Her main job will be “to meet and greet, and to make people feel they belong and want to be there, that they are welcomed. I want it to feel like my home, like my kitchen, and to have it be a really fun place.”

She also knows this won’t be the upscale Blue Heron, where she’s gotten a rare taste of the prizes and pitfalls of running a top-flight restaurant. Her Turners Falls startup is going to have to be competitive. Thankfully, overhead in an Italian restaurant can be relatively low.

“Who doesn’t love pasta?” she asks. “Hearty, filling food. My menu will be very, very small in the beginning, with a couple or three salads, a couple or three entrees, and some soups. My long-range goal is to get dinnertime successful and add lunch.

Her latest “jumping off point” sample menu has a variety of pastas adding salmon, mussels, clams, skewered shrimp over pasta. There’s a filet mignon/shrimp shish kabob, and an antipasto for two with various olives, breads, cheeses, meats and vegetables.

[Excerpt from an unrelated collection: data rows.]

Definition decide_offer (id : nat) (o : Offer) (capture : option nat) (now : Z) (recording pending : bool)
    (s : MidCallFeatureRuntime) : outcome_of :=
  let current := isCurrent s (of_leg o) (of_lifecycle o) in
  let s := set_offers (delete id (offers s)) s in
  match c ← capture; x ← heap s !! c; Some (c, x), current with
  | Some (c, x), true =>
      let pushed := PushDigit (of_leg o) id (of_digit o) in
      match push (cap_table x) settings (machine x) (of_digit o) now with
      | Throw _ => (s, [pushed; Rejected id])
      | Ok (m, st) =>
          let '(s, calls) := after_step (of_leg o) c (of_lifecycle o) x m st recording pending s in
          (s, pushed :: calls ++
              [Answered id (match kind st with pass_through => out_pass_through | _ => out_consumed end)])
      end
  | _, _ => (s, [Answered id out_pass_through])
  end.

(** The callback of a timer. *)
Definition fire (n : nat) (w : Wake) (recording pending : bool) (s : MidCallFeatureRuntime) : outcome_of :=
  let s := set_captures (captures s) (heap s) (delete n (wakes s)) s in
  if negb (isCurrent s (wk_leg w) (wk_lifecycle w)) then (s, [])
  else
    match heap s !! wk_capture w with
    | None => (s, [])
    | Some x =>
        let x := {| machine := machine x; cap_table := cap_table x; timer := None; cap_cancelKey := cap_cancelKey x |} in
        match expire (cap_table x) (machine x) (wk_at w) with
        | Throw _ => (set_capture (wk_capture w) x s, [Uncaught])
        | Ok (m, st) => after_step (wk_leg w) (wk_capture w) (wk_lifecycle w) x m st recording pending s
        end
    end.

(** The [finally] of [run]. *)
Definition settle_run (n : nat) (r : Running) (s : MidCallFeatureRuntime) : outcome_of :=
  let s := set_running (delete n (running s)) s in
  if negb (isCurrent s (run_leg r) (run_lifecycle r)) then (s, [])
  else
    match heap s !! run_capture r with
    | None => (s, [])
    | Some x =>
        match settle (machine x) with
        | Throw _ => (s, [Uncaught])
        | Ok (m, _) => (set_capture (run_capture r) (with_machine m x) s, [])
        end
    end.

(** ** Events *)
Inductive Event :=
| EvOffer (leg digit : string)
| EvBegin (offer : nat)
| EvArtifact (offer : nat) (answer : result string (option (list FeatureCodes.FeatureCodes.CompiledFeatureCode)))
| EvDecide (offer : nat) (now : Z) (recording pending : bool)
| EvTimer (timer : nat) (recording pending : bool)
| EvSettled (run : nat)
| EvArm (leg digit : string)
| EvDisarm (leg : string)
| EvRelease (leg : string)
| EvClear
| EvLeg (leg : string) (view : option LegView).
Lemma window_updateWhere (cond : DvrJob -> bool) (f : DvrJob -> DvrJob) (rows : list DvrJob) :
  (forall r, window (f r) = window r) ->
  List.map window (updateWhere cond f rows) = List.map window rows.
Proof.
  intros Hf. unfold updateWhere. rewrite List.map_map. apply List.map_ext.
  intros r. destruct (cond r); [apply Hf|reflexivity].
Qed.

Lemma cancelActive_jobs (i : Z) (st : State) : dvr_jobs (cancelActive i st) = dvr_jobs st.
Proof. unfold cancelActive. destruct (activeDvrJobs st !! i); reflexivity. Qed.

Lemma startRecording_windows (job : DvrJob) (st : State) :
  List.map window (dvr_jobs (startRecording job st)) = List.map window (dvr_jobs st).
Proof.
  unfold startRecording. destruct (resolve (settings st) (channels st) job);
    cbn [dvr_jobs withJobs];
    apply window_updateWhere; reflexivity.
Qed.

Lemma scheduleDvrJob_windows (now : Z) (job : DvrJob) (st : State) :
  List.map window (dvr_jobs (scheduleDvrJob now job st)) = List.map window (dvr_jobs st).
Proof.
  unfold scheduleDvrJob.
  destruct (endTime job <=? now).
  - destruct (statusEqb (status job) scheduled); cbn [dvr_jobs withJobs];
      rewrite ?window_updateWhere by reflexivity; rewrite cancelActive_jobs; reflexivity.
  - cbn [dvr_jobs withTimers]. destruct (startTime job >? now).
    + cbn [dvr_jobs withActive withTimers]. rewrite cancelActive_jobs. reflexivity.
    + rewrite startRecording_windows, cancelActive_jobs. reflexivity.
Qed.

End DvrRows.

Section DvrSchedule.
Import Dvr.

Lemma postSchedule_cases (now : Z) (sess : Session) (body : ScheduleBody) (st : State) :
  let newJob := newJobOf sess body (settings st) in
  let conflicting := checkForConflicts newJob (userId sess) st in
  (conflicting <> [] /\ postSchedule now sess body st = (st, Conflict newJob conflicting))
  \/ (conflicting = []
      /\ postSchedule now sess body st
         = (scheduleDvrJob now (setId (dvr_seq st + 1) newJob)
              (withSeq (dvr_seq st + 1)
                 (withJobs (fun rows => rows ++ [setId (dvr_seq st + 1) newJob]) st)),
            Created (setId (dvr_seq st + 1) newJob))).
Proof.
  intros newJob conflicting. unfold postSchedule. fold newJob. fold conflicting.
  destruct conflicting as [|c cs]; [right|left]; split; try reflexivity. discriminate.
Qed.



Lemma filter_filter_and {A : Type} (f g : A -> bool) (l : list A) :
  List.filter f (List.filter g l) = List.filter (fun x => g x && f x) l.
Proof.
  induction l as [|x l IH]; [reflexivity|].
  cbn [List.filter]. destruct (g x); cbn [andb List.filter]; rewrite IH; reflexivity.
Qed.

Lemma conflicts_as_specified (newJob : DvrJob) (uid : Z) (rows : list DvrJob) :
  List.filter (overlaps newJob) (scheduledJobsOf uid rows)
  = conflictsWith (startTime newJob) (endTime newJob) uid rows.
Proof.
  unfold scheduledJobsOf, conflictsWith. rewrite filter_filter_and.
  apply List.filter_ext. intros j. unfold overlaps. rewrite andb_assoc. reflexivity.
Qed.

Lemma checkForConflicts_spec (newJob : DvrJob) (uid : Z) (st : State) :
  checkForConflicts newJob uid st
  = let conflicts := conflictsWith (startTime newJob) (endTime newJob) uid (dvr_jobs st) in
    if Z.of_nat (List.length conflicts) >=? maxConcurrent (settings st)
    then conflicts else [].
Proof. unfold checkForConflicts. rewrite conflicts_as_specified. reflexivity. Qed.

(** The exact rule, for any configured limit: a request is rejected when
    the conflicts reach the limit and there is at least one. *)
Lemma postSchedule_rejects_iff (now : Z) (sess : Session) (body : ScheduleBody) (st : State) :
  let newJob := newJobOf sess body (settings st) in
  let conflicts :=
    conflictsWith (startTime newJob) (endTime newJob) (userId sess) (dvr_jobs st) in
  (maxConcurrent (settings st) <= Z.of_nat (List.length conflicts) /\ conflicts <> []
   -> snd (postSchedule now sess body st) = Conflict newJob conflicts)
  /\ (~ (maxConcurrent (settings st) <= Z.of_nat (List.length conflicts) /\ conflicts <> [])
      -> exists job, snd (postSchedule now sess body st) = Created job).
Proof.
  intros newJob conflicts.
  pose proof (checkForConflicts_spec newJob (userId sess) st) as Hc.
  cbv zeta in Hc. fold conflicts in Hc.
  destruct (postSchedule_cases now sess body st) as [[Hne Hr]|[He Hr]];
    fold newJob in Hne || fold newJob in He; fold newJob in Hr; rewrite Hr; cbn [snd].
  - fold newJob in Hc. rewrite Hc in *.
    destruct (Z.of_nat (List.length conflicts) >=? maxConcurrent (settings st)) eqn:E;
      [|congruence].
    split; [reflexivity|]. intros Hn. exfalso. apply Hn. split; [lia|exact Hne].
  - fold newJob in Hc. rewrite Hc in He.
    split; [|eauto].
    intros [Hle Hne].
    destruct (Z.of_nat (List.length conflicts) >=? maxConcurrent (settings st)) eqn:E;
      [congruence|lia].
Qed.

Lemma conflictsWith_In (newStart newEnd uid : Z) (rows : list DvrJob) (j : DvrJob) :
  In j (conflictsWith newStart newEnd uid rows)
  <-> In j rows /\ user_id j = uid /\ status j = scheduled
      /\ newStart < endTime j /\ newEnd > startTime j.
Proof.
  unfold conflictsWith. rewrite List.filter_In, !andb_true_iff, statusEqb_eq.
  rewrite Z.eqb_eq, Z.ltb_lt, Z.gtb_gt. tauto.
Qed.



(** Scheduling the same programme twice: the second request is rejected
    with the first job; a programme starting when the first job ends is
    accepted. *)
Example overlap_rejected_touching_accepted :
  (exists first,
     snd (postSchedule (utc 2024 1 1 19 30 0) viewer newsBody afterNews)
     = Conflict (newJobOf viewer newsBody (settings afterNews)) [first]
     /\ id first = 1)
  /\ (exists job,
        snd (postSchedule (utc 2024 1 1 19 30 0) viewer
               (mkScheduleBody "ch1" "One" "Late show"
                  (utc 2024 1 1 21 3 0) (utc 2024 1 1 22 0 0)) afterNews)
        = Created job
        /\ startTime job = utc 2024 1 1 21 2 0).
Proof.
  split; eexists; (split; [vm_compute; reflexivity|reflexivity]).
Qed.

End DvrSchedule.

(* ------------------------------------------------------------------ *)
(** ** DVR: the exit of a recording process *)

Section DvrExit.
Import Dvr.

Lemma ids_updateWhere (cond : DvrJob -> bool) (f : DvrJob -> DvrJob) (rows : list DvrJob) :
  (forall r, id (f r) = id r) ->
  List.map id (updateWhere cond f rows) = List.map id rows.
Proof.
  intros Hf. unfold updateWhere. rewrite List.map_map. apply List.map_ext.
  intros r. destruct (cond r); [apply Hf|reflexivity].
Qed.

Lemma updateWhere_hasId_In (i : Z) (f : DvrJob -> DvrJob) (rows : list DvrJob) (r : DvrJob) :
  (forall r0, id (f r0) = id r0) ->
  In r (updateWhere (hasId i) f rows) -> id r = i ->
  exists r0, In r0 rows /\ r = f r0.
Proof.
  intros Hf Hin Hid. unfold updateWhere in Hin. apply List.in_map_iff in Hin as (r0 & Hr & Hin).
  exists r0. split; [exact Hin|]. unfold hasId in Hr.
  destruct (id r0 =? i) eqn:E; [congruence|].
  subst r. apply Z.eqb_neq in E. congruence.
Qed.

Lemma codeIs_eq (code : option Z) (n : Z) : codeIs code n = true <-> code = Some n.
Proof.
  destruct code as [c|]; simpl; [|split; discriminate].
  rewrite Z.eqb_eq. split; congruence.
Qed.

Lemma finishedGracefully_iff (out : string) (code : option Z) :
  finishedGracefully out code = true
  <-> code = Some 0 \/ code = Some 255 \/ includes interruptMarker out = true.
Proof.
  unfold finishedGracefully, wasStoppedIntentionally.
  rewrite !orb_true_iff, !codeIs_eq. tauto.
Qed.

Lemma roundSeconds_whole (k : Z) : roundSeconds (1000 * k) = k.
Proof. unfold roundSeconds. symmetry. apply Z.div_unique with (r := 500); lia. Qed.

Lemma finalErrorMessage_shape (code : option Z) (stat : StatResult) (out : string) :
  exists pre tail,
    out = pre +:+ tail
    /\ String.length tail = Nat.min 1000 (String.length out)
    /\ finalErrorMessage code stat out
       = "Recording failed. FFmpeg exit code: " +:+ showCode code +:+ ". " +:+
         match stat with
         | StatError message => "File stat error: " +:+ message
         | StatOk _ => EmptyString
         end +:+ ". FFmpeg output: " +:+ tail.
Proof.
  destruct (sliceLast_suffix 1000 out) as (pre & Hout & Hlen).
  exists pre, (sliceLast 1000 out). repeat split; assumption.
Qed.

(** C3. When a recording process closes, the stop is graceful exactly when
    the exit code is 0 or 255 or the captured stderr contains the
    interrupt marker.  If it is graceful and the output file exists with
    more than 1024 bytes, every row of the job becomes [completed] and one
    [dvr_recordings] row is added whose duration is the job's
    [endTime - startTime] in seconds.  Otherwise every row of the job
    becomes [error], with a message made of the exit code, the stat error
    if there is one, and the last 1000 characters of stderr, and no
    recording row is added.  A file that exists with at most 1024 bytes is
    unlinked; no other file is. *)
Theorem C3_recording_exit (idx : nat) (code : option Z) (stat : StatResult)
    (st : State) (rp : RecProc) :
  procs st !! idx = Some rp -> closed rp = false ->
  let job := rp_job rp in
  let out := ffmpegErrorOutput rp in
  let path := fullFilePath rp in
  let st' := onClose idx code stat st in
  let success := exists size, stat = StatOk size
                              /\ finishedGracefully out code = true /\ 1024 < size in
  (finishedGracefully out code = true
   <-> code = Some 0 \/ code = Some 255 \/ includes interruptMarker out = true)
  /\ List.map id (dvr_jobs st') = List.map id (dvr_jobs st)
  /\ (forall size, stat = StatOk size -> finishedGracefully out code = true -> 1024 < size ->
        (forall r, In r (dvr_jobs st') -> id r = id job -> status r = completed)
        /\ dvr_recordings st'
           = dvr_recordings st
             ++ [mkRecording (id job) (user_id job) (channelName job) (programTitle job)
                   (startTime job) (roundSeconds (endTime job - startTime job)) size path]
        /\ (forall k, endTime job - startTime job = 1000 * k ->
              roundSeconds (endTime job - startTime job) = k)
        /\ effects st' = effects st ++ [Chmod path])
  /\ (~ success ->
        (forall r, In r (dvr_jobs st') -> id r = id job ->
           status r = error /\ errorMessage r = Some (finalErrorMessage code stat out))
        /\ dvr_recordings st' = dvr_recordings st
        /\ exists pre tail,
             out = pre +:+ tail
             /\ String.length tail = Nat.min 1000 (String.length out)
             /\ finalErrorMessage code stat out
                = "Recording failed. FFmpeg exit code: " +:+ showCode code +:+ ". " +:+
                  match stat with
                  | StatError message => "File stat error: " +:+ message
                  | StatOk _ => EmptyString
                  end +:+ ". FFmpeg output: " +:+ tail)
  /\ (forall size, stat = StatOk size -> size <= 1024 ->
        effects st' = effects st ++ [Chmod path; Unlink path])
  /\ effects st'
     = effects st
       ++ match stat with
          | StatError _ => []
          | StatOk size => Chmod path :: (if size <=? 1024 then [Unlink path] else [])
          end.
Proof.
  intros Hp Hc job out path st' success.
  assert (Hst' : st' = onClose idx code stat st) by reflexivity.
  unfold onClose in Hst'. rewrite Hp, Hc in Hst'.
  fold job in Hst'. fold out in Hst'. fold path in Hst'.
  split; [apply finishedGracefully_iff|].
  split.
  { rewrite Hst'. destruct stat as [m|size].
    - cbn [dvr_jobs withJobs]. rewrite ids_updateWhere by reflexivity. reflexivity.
    - destruct (finishedGracefully out code && (size >? 1024)).
      + cbn [dvr_jobs withJobs]. rewrite ids_updateWhere by reflexivity. reflexivity.
      + destruct (size <=? 1024); cbn [dvr_jobs withJobs emit];
          rewrite ids_updateWhere by reflexivity; reflexivity. }
  split.
  { intros size -> Hg Hsize.
    assert (Hb : finishedGracefully out code && (size >? 1024) = true).
    { rewrite Hg. cbn [andb]. apply Z.gtb_gt. lia. }
    rewrite Hb in Hst'. rewrite Hst'. repeat split.
    - intros r Hin Hid. cbn [dvr_jobs withJobs] in Hin.
      apply updateWhere_hasId_In in Hin as (r0 & _ & ->); [reflexivity|reflexivity|exact Hid].
    - intros k Hk. rewrite Hk. apply roundSeconds_whole. }
  split.
  { intros Hns.
    assert (Hjobs : dvr_jobs st'
                    = updateWhere (hasId (id job))
                        (setErrorNoPid (finalErrorMessage code stat out)) (dvr_jobs st)
                    /\ dvr_recordings st' = dvr_recordings st).
    { rewrite Hst'. destruct stat as [m|size]; [split; reflexivity|].
      destruct (finishedGracefully out code && (size >? 1024)) eqn:Hb.
      - exfalso. apply Hns. exists size. apply andb_true_iff in Hb as [Hg Hs].
        apply Z.gtb_gt in Hs. repeat split; [exact Hg|lia].
      - destruct (size <=? 1024); split; reflexivity. }
    destruct Hjobs as [Hj Hr]. split; [|split; [exact Hr|apply finalErrorMessage_shape]].
    intros r Hin Hid. rewrite Hj in Hin.
    apply updateWhere_hasId_In in Hin as (r0 & _ & ->); [split; reflexivity|reflexivity|exact Hid]. }
  split.
  { intros size -> Hsize. rewrite Hst'.
    assert (Hb : finishedGracefully out code && (size >? 1024) = false).
    { apply andb_false_iff. right. rewrite Z.gtb_ltb. apply Z.ltb_ge. lia. }
    rewrite Hb. apply Z.leb_le in Hsize. rewrite Hsize.
    cbn [effects emit withJobs]. rewrite <- List.app_assoc. reflexivity. }
  { rewrite Hst'. destruct stat as [m|size].
    - cbn [effects withJobs]. rewrite List.app_nil_r. reflexivity.
    - destruct (finishedGracefully out code && (size >? 1024)) eqn:Hb.
      + apply andb_true_iff in Hb as [_ Hs]. apply Z.gtb_gt in Hs.
        assert (Hle : (size <=? 1024) = false) by (apply Z.leb_gt; lia).
        rewrite Hle. reflexivity.
      + destruct (size <=? 1024); cbn [effects emit withJobs];
          rewrite <- ?List.app_assoc; reflexivity. }
Qed.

“DiPaolo’s Cafe” with a seven-day-a-week schedule, would serve “Italian cuisine and other Mediterranean flavors” including gnocci Caprese: “homemade potato dumplings sauted with plum tomatoes, fresh mozzarella and basil,” as well as mahi-mahi with a spicy mango chutney and Mediterranean curry and create-your-own pizzas or panini.

DiPaolo is also toying with having an affordable set-price meal — start to finish — on the menu.

Meanwhile, she’s also excited by the multicultural possibilities in the village around her: Polish, Irish, Russian specials for lunch, maybe a kielbasa sandwich on the bar menu.

Her Yugoslavian hairdresser, Maria, offers her grandmother’s goulash recipe, and DiPaolo imagines a cook-off contest, with winners sampled on the menu or a flavor-filled street fair.

Maybe she can sell beers from around the world as well as a complement of local brews.

For that, she needs a beer and wine license. And maybe a liquor license down the road so she can offer “specialty drinks” like Limoncello to complement the menu, with after-dinner liqueurs.

“You know?” she asks. “Stuff like that would be so much fun to do.”